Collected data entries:
=== Begin Enclosure ===

Lemma define_keys {V} (l : list (string * V)) (k : string) (v : V) :
  map fst (define l k v)
  = if existsb (String.eqb k) (map fst l) then map fst l
    else (map fst l ++ [k])%list.
Proof.
  induction l as [|[k0 v0] l IH]; simpl; [reflexivity|].
  rewrite (String.eqb_sym k k0).
  destruct (k0 =? k)%string; simpl; [reflexivity|].
  rewrite IH. now destruct (existsb (String.eqb k) (map fst l)).
Qed.

Lemma own_get_In {V} (l : list (string * V)) (k : string) (v : V) :
  own_get l k = Some v -> In k (map fst l).
Proof.
  induction l as [|[k0 v0] l IH]; simpl; [discriminate|].
  destruct (String.eqb_spec k0 k) as [->|Hne]; intros H; [now left|].
  right. now apply IH.
Qed.

End JsObjectFacts.

(** ** The page table *)

Section TableFacts.

Context `{host : Host} (options : MpaOptions).
Import JsString JsObject StringFacts JsObjectFacts.

Lemma entryPath_truthy (p : Page) : truthy (entryPath p) = true.
Proof.
  unfold entryPath. destruct (filename p) as [f|].
  - destruct (truthy f) eqn:E; [exact E | now apply truthy_append_r].
  - now apply truthy_append_r.
Qed.

Lemma configInit_loop_invalid (ps : list Page) :
  forall (t : tables) (p : Page),
    In p ps -> invalid_page p ->
    exists message, configInit_loop ps t = throwError message.
Proof.
  induction ps as [|q ps IH]; intros t p Hin Hbad; [contradiction|].
  cbn [configInit_loop].
  destruct (startsWith (entryPath q) "/") eqn:E1; [eauto|].
  destruct (includes (name q) "/") eqn:E2; [eauto|].
  destruct (truthy_opt (entry q)
            && negb (startsWith (default (entry q) EmptyString) "/")) eqn:E3;
    [eauto|].
  destruct Hin as [->|Hin].
  - exfalso. destruct Hbad as [H|[H|(e & He & Ht & Hs)]]; try congruence.
    rewrite He in E3. simpl in E3. rewrite Ht, Hs in E3. discriminate.
  - destruct (truthy_property (get (tempInputMap t) (name q))); eapply IH; eauto.
Qed.

Lemma fresh_tables_ok : names_ok (fresh_tables options).
Proof. split; [reflexivity | discriminate]. Qed.

Lemma register_ok (p : Page) (t : tables) : names_ok t -> names_ok (register p t).
Proof.
  intros [Hp Hv]. split; cbn [register tempInputMap].
  - now rewrite set_string_proto.
  - intros k v. rewrite own_set_string.
    destruct (name p =? "__proto__")%string; [apply Hv|].
    rewrite own_get_define.
    destruct (name p =? k)%string; [|apply Hv].
    intros [= <-]. apply entryPath_truthy.
Qed.

Lemma configInit_loop_ok (ps : list Page) :
  forall t t', configInit_loop ps t = Ok t' -> names_ok t -> names_ok t'.
Proof.
  induction ps as [|q ps IH]; intros t t' H Hok; cbn [configInit_loop] in H.
  - now injection H as <-.
  - passed_checks q H.
    destruct (truthy_property _); eauto using register_ok.
Qed.

(** First registration wins: after the loop, a name that is not a member
    of [Object.prototype] maps to the served path of the first page that
    carries it, unless it was mapped before the loop. *)
Lemma configInit_loop_first_wins (ps : list Page) :
  forall t t' n,
    configInit_loop ps t = Ok t' -> names_ok t ->
    is_prototype_member n = false ->
    get (tempInputMap t') n
    = match own_get (own (tempInputMap t)) n with
      | Some v => Own v
      | None =>
          match first_named n ps with
          | Some p => Own (entryPath p)
          | None => Missing
          end
      end.
Proof.
  induction ps as [|q ps IH]; intros t t' n H Hok Hn; cbn [configInit_loop] in H.
  - injection H as <-. rewrite get_plain by apply Hok. rewrite Hn.
    now destruct (own_get _ n).
  - passed_checks q H.
    cbn [first_named find]. fold (first_named n ps).
    destruct (truthy_property (get (tempInputMap t) (name q))) eqn:E.
    + rewrite (IH _ _ _ H Hok Hn).
      destruct (own_get (own (tempInputMap t)) n) eqn:En; [reflexivity|].
      destruct (String.eqb_spec (name q) n) as [Heq|Hne]; [|reflexivity].
      exfalso. rewrite get_plain in E by apply Hok.
      rewrite Heq, En, Hn in E. discriminate.
    + rewrite (IH _ _ _ H (register_ok q t Hok) Hn).
      cbn [register tempInputMap]. rewrite own_set_string.
      rewrite get_plain in E by apply Hok.
      destruct (String.eqb_spec (name q) "__proto__") as [Hp|Hp].
      * rewrite Hp in E.
        destruct (own_get (own (tempInputMap t)) "__proto__") as [v|] eqn:En.
        -- destruct Hok as [_ Hv]. cbn in E. rewrite ?En in E. cbn in E.
           rewrite (Hv _ _ En) in E. discriminate.
        -- discriminate E.
      * rewrite own_get_define.
        destruct (String.eqb_spec (name q) n) as [Heq|Hne]; [|reflexivity].
        rewrite <- Heq.
        destruct (own_get (own (tempInputMap t)) (name q)) as [v|] eqn:En;
          [|reflexivity].
        destruct Hok as [_ Hv]. cbn in E.
        rewrite (Hv _ _ En) in E. discriminate.
Qed.

End TableFacts.

(** ** Table construction: validation and first registration *)


Lemma find_app_found {A} (f : A -> bool) (l1 l2 : list A) (x : A) :
  find f l1 = Some x -> find f (l1 ++ l2)%list = Some x.
Proof.
  induction l1 as [|a l1 IH]; simpl; [discriminate|].
  destruct (f a); [trivial | exact IH].
Qed.

(** C7. Table construction throws the plugin's error for any page, explicit
    or discovered, whose served path (explicit or derived) begins with "/",
    whose name contains "/", or whose entry is set and does not begin with
    "/".  The throw happens before the three closing assignments, so the
    closure variables keep the previous table, and the [config] hook fails
    in the same way. *)
Theorem configInit_rejects_invalid_page :
  forall (host : Host) (options : MpaOptions) (ps scanned : list Page)
         (st : state) (p : Page),
    scanPages (scanOptions options) = Ok scanned ->
    In p (ps ++ scanned)%list ->
    invalid_page p ->
    exists message,
      configInit options ps st = (throwError message, st)
      /\ (ps = pages options ->
          forall config_base, config options config_base st = (throwError message, st)).
Proof.
  intros host options ps scanned st p Hscan Hin Hbad.
  destruct (configInit_loop_invalid (ps ++ scanned)%list
              (fresh_tables options) p Hin Hbad) as [message Hloop].
  exists message.
  assert (Hinit : configInit options ps st = (throwError message, st)).
  { unfold configInit. rewrite Hscan. cbn [bind]. rewrite Hloop. reflexivity. }
  split; [exact Hinit|].
  intros -> config_base. unfold config. rewrite Hinit. reflexivity.
Qed.

Lemma configInit_rejects_invalid_page_witness :
  let bad := {| name := "x"; filename := Some "/abs.html"; entry := None;
                template := None; data := None |} in
  exists message,
    configInit (Demo.options_of [bad]) [bad] initial_state
    = (throwError message, initial_state)
    /\ (([bad] : list Page) = pages (Demo.options_of [bad]) ->
        forall config_base,
          config (Demo.options_of [bad]) config_base initial_state
          = (throwError message, initial_state)).
Proof.
  intros bad.
  apply (configInit_rejects_invalid_page Demo.host (Demo.options_of [bad])
           [bad] [] initial_state bad).
  - reflexivity.
  - left. reflexivity.
  - left. reflexivity.
Defined.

=== End Enclosure ===

■ **What is required**:
Search the lines above for the string "match", then show every one that has it.

■ **Solution to the exercise**:
    = match own_get (own (tempInputMap t)) n with
          match first_named n ps with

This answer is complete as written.